### Task directions
From the records below, copy out exactly the lines from the one containing "Some (t :: _) =>" to the one containing "let ex := px p - fst foot in", both included. Add nothing else.

Data records

Definition SAMPLE_DISTANCE : Q := 25.
Definition SMOOTH_DISTANCE : Q := 100.
Definition THRESHOLD : Q := 4.
Definition simplifyTolerance : Q := 3.

Section Pipeline.
(** [Math.atan]: some function from numbers to numbers. *)
Variable Math_atan : Q -> Q.
(** The imported [simplify(points, tolerance, highestQuality)]. *)
Variable simplify : list xy -> Q -> bool -> list xy.

(** The body of the slope loop, on the array [chartData]. *)
Definition slope_step (cd : res (list chart_point)) (i : nat) : res (list chart_point) :=
  do chartData <- cd ;
  do p <- prop_of (chartData !! i) ;
  do q <- prop_of (chartData !! (i + 1)) ;
  let dx := (x q - x p)%Q in
  let dy := (y q - y p)%Q in
  if Qltb 0 dx then
    do r <- div dy dx ;
    let grade := (r * 100)%Q in
    let slopeDeg := toFixed 1 (Math_atan (grade / 100) * 180 / Math_PI) in
    Ok (<[ i := {| x := x p; y := y p; slope := JStr slopeDeg |} ]> chartData)
  else Ok chartData.

(** [for (let i = 0; i < chartData.length - 1; i++) { ... }] *)
Definition annotate (chartData : list chart_point) : res (list chart_point) :=
  fold_left slope_step (seq 0 (length chartData - 1)) (Ok chartData).

(** [simplifiedPoints.map(p => ({ x: p.x, y: p.y, slope: 0 }))] *)
Definition to_chart (p : xy) : chart_point :=
  {| x := px p; y := py p; slope := JNum 0 |}.

(** [smoothed.map(s => ({ x: s.dist, y: s.ele }))] *)
Definition to_xy (s : sample) : xy := {| px := dist s; py := s_ele s |}.

(** The samples after steps 1 and 2. *)
Definition smoothed_of (fuel : nat) (t : track) : res (list sample) :=
  do samples <- resample SAMPLE_DISTANCE (points t) (cumul (distance t))
                  (total (distance t)) fuel ;
  do half <- half_window SMOOTH_DISTANCE SAMPLE_DISTANCE ;
  smooth half samples.

(** [processGPX] from the parsed [gpx] on. *)
Definition processGPX (fuel : nat) (gpx : gpx_t) : res output :=
  match tracks gpx with
  | None | Some [] => Err NoTracksFound
  | Some (t :: _) =>
      do smoothed <- smoothed_of fuel t ;
      do st <- accumulate THRESHOLD smoothed ;
      let smoothedPoints := map to_xy smoothed in
      let simplifiedPoints := simplify smoothedPoints simplifyTolerance true in
      do chartData <- annotate (map to_chart simplifiedPoints) ;
      Ok {| stats := make_stats (total (distance t)) st smoothed;
            chartData := chartData |}
  end.
End Pipeline.

(** ** The curve simplifier *)

Module Simplify.
Local Open Scope Q_scope.

(** Modelled from the spec: the Curve Simplifier is the [simplify] that
    [processGPX] imports from the simplify-js package, which is not among
    the sources.  It is modelled as section 4.4 describes it, in the
    highest-quality mode the pipeline asks for: a Douglas-Peucker
    reduction with tolerance [E] that keeps the first and the last point
    and, recursively, the point farthest from the chord while that point
    is farther than the tolerance.  [getSqSegDist] is the squared distance
    from [p] to the segment from [p1] to [p2]. *)
Definition getSqSegDist (p p1 p2 : xy) : Q :=
  let dx := px p2 - px p1 in
  let dy := py p2 - py p1 in
  let foot :=
    if negb (Qeq_bool dx 0) || negb (Qeq_bool dy 0) then
      let t := ((px p - px p1) * dx + (py p - py p1) * dy) / (dx * dx + dy * dy) in
      if Qltb 1 t then (px p2, py p2)
      else if Qltb 0 t then (px p1 + dx * t, py p1 + dy * t)
      else (px p1, py p1)
    else (px p1, py p1) in
  let ex := px p - fst foot in
  let ey := py p - snd foot in
  ex * ex + ey * ey.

### Result below
  | Some (t :: _) =>
      do smoothed <- smoothed_of fuel t ;
      do st <- accumulate THRESHOLD smoothed ;
      let smoothedPoints := map to_xy smoothed in
      let simplifiedPoints := simplify smoothedPoints simplifyTolerance true in
      do chartData <- annotate (map to_chart simplifiedPoints) ;
      Ok {| stats := make_stats (total (distance t)) st smoothed;
            chartData := chartData |}
  end.
End Pipeline.

(** ** The curve simplifier *)

Module Simplify.
Local Open Scope Q_scope.

(** Modelled from the spec: the Curve Simplifier is the [simplify] that
    [processGPX] imports from the simplify-js package, which is not among
    the sources.  It is modelled as section 4.4 describes it, in the
    highest-quality mode the pipeline asks for: a Douglas-Peucker
    reduction with tolerance [E] that keeps the first and the last point
    and, recursively, the point farthest from the chord while that point
    is farther than the tolerance.  [getSqSegDist] is the squared distance
    from [p] to the segment from [p1] to [p2]. *)
Definition getSqSegDist (p p1 p2 : xy) : Q :=
  let dx := px p2 - px p1 in
  let dy := py p2 - py p1 in
  let foot :=
    if negb (Qeq_bool dx 0) || negb (Qeq_bool dy 0) then
      let t := ((px p - px p1) * dx + (py p - py p1) * dy) / (dx * dx + dy * dy) in
      if Qltb 1 t then (px p2, py p2)
      else if Qltb 0 t then (px p1 + dx * t, py p1 + dy * t)
      else (px p1, py p1)
    else (px p1, py p1) in
  let ex := px p - fst foot in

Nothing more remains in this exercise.